Moreover, the methods used for collecting and processing user data for KYC/AML requirements are modelled similarly to the processes that are followed by traditional financial entities like banks and other financial institutions.
As a result, it is safe to say that a straightforward, ‘traditional’ regulatory framework that covers all aspects of KYC/AML will not be the answer when it comes to safeguarding DeFi users from identity theft/compromise and other potential dangers.
Added to that, when it comes to DeFi, most DeFi platforms are designed to prioritize user privacy.
Indeed, this quality has been one of the prominent features that have helped the space to grow in popularity. As discussions about implementing a regulatory framework begin to increase, a growing concern among DeFi users will be the effect regulations will have on their privacy.
Regulations and user privacy can co-exist and do not need to have a zero-sum relationship.

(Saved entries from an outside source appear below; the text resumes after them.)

(* ===== verification/PeerTrust.v ===== *)
(** * Trust between peers
    ([src/orchestratord/peer/registry.py], [src/orchestratord/api/deps.py],
    [src/orchestratord/api/routers/peer.py],
    [src/orchestratord/peer/topic_registry.py])

    The registry of peers, the handshake that accepts them, their tokens and the
    rotation of these, the authentication of a request with its rate limit, and
    what an authenticated peer may read and write.  The two tables are lists of
    rows; row ids come from a counter.  The hash of a token and the secrets that
    are drawn for new ones are parameters. *)

From Stdlib Require Import Ascii.
From S2P Require Import Prelude Dag StageRunner Intent Checkpoint Workspace PeerDispatch.

Open Scope string_scope.
Open Scope list_scope.
Open Scope Z_scope.

(** ** Rows *)

Record Peer := mkPeer {
  tp_id : nat;
  tp_workspace : string;
  tp_orch_id : string;
  tp_name : string;
  tp_url : string;
  tp_remote_workspace : option string;
  tp_status : string;
  tp_client_kind : string;
  tp_token : option nat;
  tp_capabilities : list string;
  tp_card : option pyval;
  tp_created_at : Q;
  tp_accepted_at : option Q;
}.

Record AuthToken := mkAuthToken {
  kt_id : nat;
  kt_workspace : string;
  kt_name : string;
  kt_hash : string;
  kt_scopes : list string;
  kt_expires_at : option Q;
}.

The solution for a regulated DeFi ecosystem that respects user privacy can be achieved by striking a balance between these two factors.
However, a solution that equally weighs both concerns should not be considered an immediate solution, as comprehensive and institutional-grade regulatory compliance often takes more time to develop and implement.

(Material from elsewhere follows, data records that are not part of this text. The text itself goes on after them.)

(** C40: removing a peer does not revoke its token: when the same peer is invited
    and accepted again, under a new token, the one it had before works again. *)
Theorem revoked_token_revives d p id t plaintext i t1 t2 later :
  ok d -> p ∈ db_peers d -> tp_token p = Some id -> t ∈ db_tokens d -> kt_id t = id ->
  kt_hash t = hash plaintext -> kt_expires_at t = None -> kt_scopes t = ["peer.*"] ->
  iv_workspace i = tp_workspace p -> iv_orch_id i = tp_orch_id p ->
  let d1 := serve hash secret t1 (TDelete (tp_workspace p) (tp_orch_id p)) d in
  let d2 := serve hash secret t1 (TInvite [] i) d1 in
  let d3 := serve hash secret t2 (TAccept (db_next d)) d2 in
  exists q, authenticate hash (tp_orch_id p) plaintext later d3 = Ret q
    /\ key_of q = key_of p /\ tp_token q <> Some id.
Proof.
  intros Hok Hp Htok Ht Hid Hh Hx Hsc Hw Ho d1 d2 d3.
  destruct (ok_linked _ _ _ Hok p id Hp Htok) as (t' & Ht' & Hid' & Htw & Htn).
  assert (t' = t) as -> by (apply (nodup_inj kt_id (db_tokens d)); [apply Hok|done|done|congruence]).
  assert (Hok3 : ok d3) by (by apply serve_ok, serve_ok, serve_ok).
  assert (E1 : d1 = snd (remove_peer (tp_workspace p) (tp_orch_id p) d)).
  { unfold d1. cbn [serve]. unfold delete_peer. by destruct (remove_peer _ _ _) as [[] ?]. }
  set (row := fresh_peer i None (if iv_v2 i then Some CLIENT_KIND_V2 else None) t1 (db_next d)).
  assert (E2 : db_peers d2 = db_peers d1 ++ [row] /\ db_tokens d2 = db_tokens d /\ db_next d2 = S (db_next d)).
  { unfold d2. cbn [serve]. by rewrite E1, invited_again. }
  destruct E2 as (Epe & Eto & Ene).
  assert (Hrow : peer_by_id (db_next d) d2 = Some row).
  { apply (find_unique tp_id); [by apply (ok_ids hash secret d2), serve_ok, serve_ok|rewrite Epe; set_solver|apply Nat.eqb_refl|].
    intros y _ E. by apply Nat.eqb_eq in E. }
  assert (E3 : d3 = put_peer (with_status STATUS_ACCEPTED t2 (with_token (S (db_next d)) row))
                     (bump (set_tokens (db_tokens d ++ [peer_token hash secret (S (db_next d)) row]) d2))).
  { unfold d3. cbn [serve]. unfold post_invite_accept. rewrite Hrow. unfold grant, issue. by rewrite Ene, Eto. }
  clearbody d3 d2 d1. set (q := with_status STATUS_ACCEPTED t2 (with_token (S (db_next d)) row)) in *.
  exists q. assert (Hq : key_of q = key_of p) by (unfold key_of, q; cbn; congruence).
  assert (Hqo : tp_orch_id p = tp_orch_id q) by (unfold key_of in Hq; congruence). rewrite Hqo.
  split; [|split; [done|]].
  - apply (token_authenticates d3 t); try done.
    + rewrite E3. cbn. set_solver.
    + rewrite E3. cbn. apply list_elem_of_fmap. exists row. rewrite Epe. split; [by rewrite Nat.eqb_refl|set_solver].
    + by rewrite Hx.
    + by rewrite Htn, Hqo.
    + unfold key_of in Hq. congruence.
  - cbn. intros [= E]. pose proof (ok_token_next _ _ _ Hok) as Hn. rewrite Forall_forall in Hn. specialize (Hn t Ht). lia.
Qed.
End time.

(** ** The rate limit *)

(** The calls of all peers, each with the peer's id and the clock *)
Fixpoint run_bucket (calls : list (nat * Q)) (b : Bucket) : Bucket :=
  match calls with
  | [] => b
  | (k, t) :: calls => run_bucket calls (snd (try_acquire k t b))
  end.
(** How many of one peer's calls are let through *)
Fixpoint grants (key : nat) (calls : list (nat * Q)) (b : Bucket) : nat :=
  match calls with
  | [] => O
  | (k, t) :: calls =>
      let (wait, b) := try_acquire k t b in
      ((if Nat.eqb k key then match wait with None => 1 | Some _ => 0 end else 0) + grants key calls b)%nat
  end.
(** The clock does not go back, from [first] to [last]. *)
Fixpoint in_order (first : Q) (calls : list (nat * Q)) (last : Q) : Prop :=
  match calls with
  | [] => (first <= last)%Q
  | (_, t) :: calls => (first <= t)%Q /\ in_order t calls last
  end.

Record bucket_ok (now : Q) (b : Bucket) : Prop := mkBucketOk {
  bo_rps : (0 < bk_rps b)%Q;
  bo_burst : (1 <= bk_burst b)%Q;
  bo_tokens : forall k c, dget k (bk_tokens b) = Some c -> (0 <= c)%Q;
  bo_updated : forall k u, dget k (bk_updated b) = Some u -> (u <= now)%Q;
}.

Lemma in_order_le first calls last : in_order first calls last -> (first <= last)%Q.
Proof.
  revert first. induction calls as [|[k t] calls IH]; intros first; simpl; [done|].
  intros [H1 H2%IH]. lra.
Qed.
Lemma new_bucket_ok rps burst now : bucket_ok now (new_bucket rps burst).
Proof.
  constructor; cbn; [..|done|done].
  - destruct (qle rps (1 # 1000)) eqn:E; qsimp; lra.
  - change 1%Q with (inject_Z 1). rewrite <- Zle_Qle. lia.
Qed.
Lemma bucket_ok_later now now' b : (now <= now')%Q -> bucket_ok now b -> bucket_ok now' b.
Proof. intros H []. constructor; try done. intros k u Hu. specialize (bo_updated0 k u Hu). lra. Qed.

Nevertheless, with each passing day reports of new financial institutions entering the crypto space are increasing with the world’s largest asset management corporation Black Rock Inc, being the latest entrant into this list.

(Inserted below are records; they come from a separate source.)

Lemma failed_kept x m n : kept (set_summary m (end_with n "failed" x)) = kept x.
Proof. done. Qed.
Lemma backend_balanced r env spec prompt s e s' :
  kept s = ([], []) -> run_with_backend r env spec prompt s = Some (e, s') -> settled_ops env s'.
Proof.
  intros Hk. unfold run_with_backend.
  destruct (en_preflight env). { intros [= <- <-]. split; rewrite failed_kept, Hk; [done|]. intros _. by left. }
  destruct (en_create env). { intros [= <- <-]. split; rewrite Hk; [done|]. intros _. by left. }
  assert (Hopen : forall probe x, kept x = ([OpCreate] ++ (if probe : bool then [OpProbe] else []), []) ->
    open_socket r env spec prompt x = Some (e, s') -> settled_ops env s').
  { intros probe x Hx. unfold open_socket, expose.
    destruct (en_socket env) eqn:Es; [| |intros [= <- <-]; unfold settled_ops; rewrite Hx; split; [done|]; by intros (_ & ? & _)];
      (destruct (en_expose env) eqn:Ee; [| |intros [= <- <-]; unfold settled_ops; rewrite ?kept_op, Hx; split; [done|];
        by intros (_ & _ & ? & _)]);
      intros Hd; apply drive_kept in Hd as [H1 H2]; unfold settled_ops; rewrite ?kept_op, Hx in *; (split; [exact H1|]);
      intros Hu; rewrite (H2 Hu); right; cbn [fst snd].
    - exists probe, true, true. destruct probe, (works _); done.
    - exists probe, true, false. destruct probe; done.
    - exists probe, false, true. destruct probe, (works _); done.
    - exists probe, false, false. destruct probe; done. }
  destruct (refused env spec) as [[]|] eqn:Er.
  - by apply (Hopen false); rewrite kept_op, Hk.
  - by apply (Hopen true); rewrite !kept_op, Hk.
  - intros [= _ <-]. unfold settled_ops. rewrite kept_op, failed_kept, !kept_op, Hk. split; [done|]. intros _. right.
    by exists true, false, false.
  - by apply (Hopen true); rewrite !kept_op, Hk.
  - by apply (Hopen true); rewrite !kept_op, Hk.
  - intros [= _ <-]. unfold settled_ops. rewrite !kept_op, Hk. split; [done|]. intros (Hp & _).
    unfold refused in Er. destruct (truthy_str _); [|done]. by injection Er as Er.
  - by apply (Hopen false); rewrite kept_op, Hk.
Qed.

Hence an immediate solution to address both the regulatory woes as well as the privacy concerns of users that accompanies a regulatory framework might be the need of the hour.
SelfKey could help both traditional financial institutions joining the crypto space become comfortable with a compliant approach to DeFi and marry this with user privacy and self-sovereign digital identity.
Decentralized identity may be the most ideal solution that can bring a balance between regulatory compliance and user-privacy.
A decentralized identity ecosystem, similar to the one envisioned by SelfKey in its whitepaper, users have a verified identity and can be regulatory compliant and at the same time. They potentially would not have to worry about losing their privacy through over-sharing of data or their personal data being handled by third parties.
Decentralized identity can potentially ensure growth and maturity for the DeFi space, and experts like Ryan Sean Adams tend to agree to the same.
Solutions such as these can potentially nudge the DeFi and crypto space in the right direction, and the gradual maturation of the ecosystem, and the implementation of such solutions, will in the long run elevate the DeFi industry to a category of its own in the financial industry.
DeFi has the potential to be distinctly better than the centralized traditional financial industry on multiple fronts - from security to user privacy and accessibility - and it is only inevitable that its adoption will continue to accelerate if key actors in the space continue to innovate and improve its offerings.
Mainstream attention and institutional investments can definitely boost the confidence of the crypto community, and SelfKey aspires to play a crucial road in augmenting DeFi as well as the crypto industry towards an institutional-grade.